Esse moço se adiantou na sala, e se sentando
no tamborete onde foram vencidos Bordão, Casa-Velha e Totonho, cantou com voz
dulcíssima a seguinte quadrinha, em desafio, se fazendo acompanhar no machete:
Seu Manué do Riachão
Não dê já a despedida
Torne a afinar a viola
Que o dia vem longe
ainda.
Manuel do Riachão, se sentindo nomear em
lugar em que julgava ser completamente desconhecido, teve um estremeção e fixou
os olhos fundos e vivos como brasas no desconhecido que continuava dedilhando
no machete, até então conservando a vista abaixada, como que por timidez e
recato. A ligeira emoção do violeiro não foi no entanto percebida pelos
foliões.
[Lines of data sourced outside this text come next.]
(** * Distance-based quantum classifier (forest_version/11_Kernel_Methods.ipynb)

    A shallow embedding of the notebook's Python code:
    - [get_angle] (cell 8), the angle encoder;
    - [prepare_state] (cell 12) and [interfere_data_and_test_instances]
      (cell 21), which build a pyQuil [Program] by appending instructions;
    - [postselect] (cell 25), the post-selection estimator, which prints;
    - the top-level cells 1, 10, 15, 18, 23, 27, 29, 30 and 31 as one
      [session].

    Conventions of the embedding.
    - A Python exception is a value [Raise e] of the type [result].
    - A float64 is a real number or [NaN]; rounding is not modelled.
    - A Python [int] is a [Z]; the true division [/] of two ints is an
      exact rational of [Q], or [OverflowError] when the quotient is too
      large for a float (rounding is not modelled).
    - [postselect] reads the counts of its argument as Python ints;
      [postselect_np] is the same function on counts that are
      numpy.int64 values, the type of the counts of cells 27 and 30,
      and the one that [session] calls.
    - A [dict] with string keys is a [gmap string _].
    - Code that prints or touches the simulator processes runs in the
      state-and-exception monad [Py] over [world]. *)

From Stdlib Require Import ZArith QArith Reals Lra Lia Ascii String.
From stdpp Require Import gmap strings list fin_maps pretty.

Local Open Scope Z_scope.

(** ** Python exceptions *)

Inductive exn : Type :=
| IndexError
| ZeroDivisionError
| ValueError
| ExecutionError
| OverflowError.

Inductive result (A : Type) : Type :=
| Ok (a : A)
| Raise (e : exn).
Arguments Ok {A} a.
Arguments Raise {A} e.

#[global] Instance result_ret : MRet result := λ A a, Ok a.
#[global] Instance result_bind : MBind result := λ A B k r,
  match r with
  | Ok a => k a
  | Raise e => Raise e
  end.

(** ** Cell 8: the angle encoder *)

(** A float64 value, as far as the encoder is concerned. *)
Inductive np_float : Type :=
| Finite (r : R)
| NaN.

(** [np.arccos] on a real scalar.  NumPy does not raise outside [-1, 1]:
    the result is [nan] (and, under the default error state, a
    [RuntimeWarning] is emitted). *)
Definition np_arccos (x : np_float) : result np_float :=
  match x with
  | Finite r =>
      if Rle_dec (-1) r then
        if Rle_dec r 1 then Ok (Finite (acos r)) else Ok NaN
      else Ok NaN
  | NaN => Ok NaN
  end.

(** [2 * y] for the Python int [2] and a float64 [y]. *)
Definition np_mul2 (y : np_float) : np_float :=
  match y with
  | Finite r => Finite (2 * r)%R
  | NaN => NaN
  end.

(** [def get_angle(amplitude_0): return 2*np.arccos(amplitude_0)] *)
Definition get_angle (amplitude_0 : np_float) : result np_float :=
  y ← np_arccos amplitude_0;
  mret (np_mul2 y).

(** ** Cell 3: the two user-defined gates *)

(** Quil parameter expressions, as far as the two matrices use them. *)
Inductive quil_expr : Type :=
| Num (z : Z)
| Parameter_ (name : string)
| Half (e : quil_expr)
| quil_cos (e : quil_expr)
| quil_sin (e : quil_expr)
| Neg (e : quil_expr).

Record DefGate : Type := mkDefGate {
  gate_name : string;
  gate_matrix : list (list quil_expr);
  gate_parameters : list quil_expr
}.

Definition theta : quil_expr := Parameter_ "theta".

Definition cry : list (list quil_expr) :=
  [ [Num 1; Num 0; Num 0; Num 0];
    [Num 0; Num 1; Num 0; Num 0];
    [Num 0; Num 0; quil_cos (Half theta); Neg (quil_sin (Half theta))];
    [Num 0; Num 0; quil_sin (Half theta); quil_cos (Half theta)] ].

Definition cry_definition : DefGate := mkDefGate "CRY" cry [theta].

Definition alpha : quil_expr := Parameter_ "alpha".

Definition ccry : list (list quil_expr) :=
  [ [Num 1; Num 0; Num 0; Num 0; Num 0; Num 0; Num 0; Num 0];
    [Num 0; Num 1; Num 0; Num 0; Num 0; Num 0; Num 0; Num 0];
    [Num 0; Num 0; Num 1; Num 0; Num 0; Num 0; Num 0; Num 0];
    [Num 0; Num 0; Num 0; Num 1; Num 0; Num 0; Num 0; Num 0];
    [Num 0; Num 0; Num 0; Num 0; Num 1; Num 0; Num 0; Num 0];
    [Num 0; Num 0; Num 0; Num 0; Num 0; Num 1; Num 0; Num 0];
    [Num 0; Num 0; Num 0; Num 0; Num 0; Num 0;
       quil_cos (Half alpha); Neg (quil_sin (Half alpha))];
    [Num 0; Num 0; Num 0; Num 0; Num 0; Num 0;
       quil_sin (Half alpha); quil_cos (Half alpha)] ].

Definition ccry_definition : DefGate := mkDefGate "CCRY" ccry [alpha].

(** ** pyQuil programs *)

(** [MemoryReference(name, offset, declared_size)]. *)
Record MemoryReference : Type := mkMemoryReference {
  mr_name : string;
  mr_offset : nat;
  mr_declared_size : option nat
}.

(** What the notebook appends to a [Program] with [+=] and [declare]. *)
Inductive instr : Type :=
| DefGateInstr (d : DefGate)
| Gate (name : string) (params : list np_float) (qubits : list nat)
| Declaration (name memory_type : string) (memory_size : nat)
| Measurement (qubit : nat) (classical_reg : MemoryReference).

(** A program is its instructions in the order they were appended, and
    the shot count set by [wrap_in_numshots_loop] (1 for a new program). *)
Record Program : Type := mkProgram {
  instructions : list instr;
  num_shots : nat
}.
E ele, procurando disfarçar, respondeu ao moço com esta quadra
arrogante:
Bem sei que o dia vem
longe
Temos tempo pra trová
Mas vosmecê se arrepende
Antes do galo cantá.
O moço de olhos cor do céu continuava de
fronte baixa, e em na fisionomia, que parecia anuviada por funda tristeza, nem
sinal de emoção denunciou ao ouvir a resposta atrevida de Riachão.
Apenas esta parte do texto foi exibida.